Example dumps_ex :
  dumps (JObj [("b", JList [JInt 1; JNull]); ("a", JStr (String (ascii_of_nat 233) "x"))]) =
  "{" +:+ print_str "a" +:+ ":" +:+ String dquote ("\u00e9x" +:+ String dquote "") +:+ ","
  +:+ print_str "b" +:+ ":[1,null]}".
Proof. vm_compute. reflexivity. Qed.

(** ** [dumps] loses nothing

    The text is prefix-free up to the characters that can follow a value, so
    two payloads print alike only when they are equal up to the order of
    dictionary keys. *)

Definition delim (s : string) : Prop :=
  match s with "" => True | String c _ => c = ","%char \/ c = "]"%char \/ c = "}"%char end.

(** [f] is prefix-free at [v] among the values that satisfy [W]. *)
Definition prefix_inj {A} (W : A -> Prop) (f : A -> string) (v : A) : Prop :=
  forall w s t, W w -> delim s -> delim t -> f v +:+ s = f w +:+ t -> v = w /\ s = t.

(** Reading back one escaped character. *)
Definition unhex (h l : ascii) : ascii :=
  let d c := if (code c <? 58)%N then (code c - 48)%N else (code c - 87)%N in
  ascii_of_N (d h * 16 + d l).

Definition unesc_char (s : string) : option (ascii * string) :=
  match s with
  | String c s1 =>
      if Ascii.eqb c "\" then
        match s1 with
        | String d s2 =>
            if Ascii.eqb d "u" then
              match s2 with
              | String _ (String _ (String h (String l r))) => Some (unhex h l, r)
              | _ => None
              end
            else if Ascii.eqb d "n" then Some ("010"%char, s2)
            else if Ascii.eqb d "r" then Some ("013"%char, s2)
            else if Ascii.eqb d "t" then Some ("009"%char, s2)
            else if Ascii.eqb d "b" then Some ("008"%char, s2)
            else if Ascii.eqb d "f" then Some ("012"%char, s2)
            else Some (d, s2)
        | _ => None
        end
      else Some (c, s1)
  | _ => None
  end.

Lemma unesc_esc c r : unesc_char (esc_char c +:+ r) = Some (c, r).
Proof. by destruct c as [[] [] [] [] [] [] [] []]. Qed.

Lemma esc_char_quote c r r' : esc_char c +:+ r <> String dquote r'.
Proof. by destruct c as [[] [] [] [] [] [] [] []]. Qed.

Lemma flat_esc_inj a b s t :
  flat_str esc_char a +:+ String dquote s = flat_str esc_char b +:+ String dquote t ->
  a = b /\ s = t.
Proof.
  revert b. induction a as [|c a IH]; intros [|d b]; cbn [flat_str].
  - intros H. by injection H.
  - rewrite append_assoc. intros H. symmetry in H. by apply esc_char_quote in H.
  - rewrite append_assoc. by intros ?%esc_char_quote.
  - rewrite !append_assoc. intros H. apply (f_equal unesc_char) in H.
    rewrite !unesc_esc in H. injection H as -> H. by destruct (IH _ H) as [-> ->].
Qed.

Lemma print_str_inj a b s t : print_str a +:+ s = print_str b +:+ t -> a = b /\ s = t.
Proof.
  unfold print_str. simpl. rewrite !append_assoc. intros H. injection H as H.
  by apply flat_esc_inj in H.
Qed.

Lemma token_inj p a b s t :
  (forall c, p c = true -> c <> ","%char /\ c <> "]"%char /\ c <> "}"%char) ->
  str_all p a = true -> str_all p b = true -> delim s -> delim t ->
  a +:+ s = b +:+ t -> a = b /\ s = t.
Proof.
  intros Hp. revert b. induction a as [|c a IH]; intros [|d b] Ha Hb Hs Ht; simpl in *.
  - done.
  - intros ->. apply andb_prop in Hb as [Hd _]. apply Hp in Hd. simpl in Hs. naive_solver.
  - intros <-. apply andb_prop in Ha as [Hc _]. apply Hp in Hc. simpl in Ht. naive_solver.
  - intros [= -> H]. apply andb_prop in Ha as [_ Ha]. apply andb_prop in Hb as [_ Hb].
    by destruct (IH b Ha Hb Hs Ht H) as [-> ->].
Qed.

Lemma float_char_delim c : is_float_char c = true -> c <> ","%char /\ c <> "]"%char /\ c <> "}"%char.
Proof. by destruct c as [[] [] [] [] [] [] [] []]. Qed.

(** The text of an integer: digits and a sign, never a point or exponent. *)
Definition is_int_char (c : ascii) : bool :=
  ((48 <=? code c)%N && (code c <=? 57)%N) || Ascii.eqb c "-".

Lemma str_of_Z_chars z : str_all is_int_char (str_of_Z z) = true /\ str_of_Z z <> "".
Proof.
  assert (Hu : forall u, str_all is_int_char (NilEmpty.string_of_uint u) = true).
  { induction u; simpl; try rewrite IHu; done. }
  assert (Hz : forall u, str_all is_int_char (NilZero.string_of_uint u) = true /\
                         NilZero.string_of_uint u <> "").
  { intros []; simpl; split; try done; apply Hu. }
  unfold str_of_Z. destruct (Z.to_int z) as [u|u]; simpl; [apply Hz|].
  split; [|done]. apply Hz.
Qed.

Lemma str_all_impl (p q : ascii -> bool) s :
  (forall c, p c = true -> q c = true) -> str_all p s = true -> str_all q s = true.
Proof. intros Hpq. induction s; simpl; [done|]. rewrite !andb_true_iff. naive_solver. Qed.

Lemma str_all_has_char p c s : p c = false -> str_all p s = true -> has_char c s = false.
Proof.
  intros Hc. induction s as [|a s IH]; simpl; [done|]. intros [Ha Hs]%andb_prop.
  rewrite (IH Hs), orb_false_r. apply Ascii.eqb_neq. intros ->. congruence.
Qed.

Lemma int_float_text z : float_text (str_of_Z z) = false.
Proof.
  unfold float_text. destruct (str_of_Z_chars z) as [H _].
  rewrite (str_all_has_char is_int_char "." _ eq_refl H).
  rewrite (str_all_has_char is_int_char "e" _ eq_refl H). apply andb_false_r.
Qed.

Lemma int_char_float c : is_int_char c = true -> is_float_char c = true.
Proof. by destruct c as [[] [] [] [] [] [] [] []]. Qed.

Lemma str_of_Z_float_chars z : str_all is_float_char (str_of_Z z) = true.
Proof. eapply str_all_impl; [apply int_char_float|apply str_of_Z_chars]. Qed.

(** The first character of a value's text, which tells its kind. *)
Definition head (s : string) : option ascii := match s with "" => None | String c _ => Some c end.

Definition number_head (o : option ascii) : Prop :=
  match o with Some c => is_float_char c = true | None => False end.

Lemma number_text_head s : str_all is_float_char s = true -> s <> "" -> number_head (head s).
Proof. destruct s; simpl; [done|]. by intros [H _]%andb_prop. Qed.

Lemma head_app s t : s <> "" -> head (s +:+ t) = head s.
Proof. by destruct s. Qed.

Lemma float_text_chars t : float_text t = true -> str_all is_float_char t = true /\ t <> "".
Proof. unfold float_text. intros [H1 H2]%andb_prop. split; [done|]. by intros ->. Qed.

Lemma print_head v : wf v -> print v <> "" /\
  match v with
  | JInt _ | JFloat _ => number_head (head (print v))
  | JNull => head (print v) = Some "n"%char
  | JBool b => head (print v) = Some (if b then "t" else "f")%char
  | JStr _ => head (print v) = Some dquote
  | JList _ => head (print v) = Some "["%char
  | JObj _ => head (print v) = Some "{"%char
  end.
Proof.
  destruct v as [|[]|z|t|s|l|d]; simpl; intros Hw; try done.
  - destruct (str_of_Z_chars z) as [_ Hne]. split; [done|].
    apply number_text_head; [apply str_of_Z_float_chars|done].
  - apply float_text_chars in Hw as [Hc Hne]. split; [done|]. by apply number_text_head.
Qed.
○ ○ ○ ○
Go through the records and gather the lines that hold "unfold".

Problem solution
  unfold print_str. simpl. rewrite !append_assoc. intros H. injection H as H.
  unfold str_of_Z. destruct (Z.to_int z) as [u|u]; simpl; [apply Hz|].
  unfold float_text. destruct (str_of_Z_chars z) as [H _].
Proof. unfold float_text. intros [H1 H2]%andb_prop. split; [done|]. by intros ->. Qed.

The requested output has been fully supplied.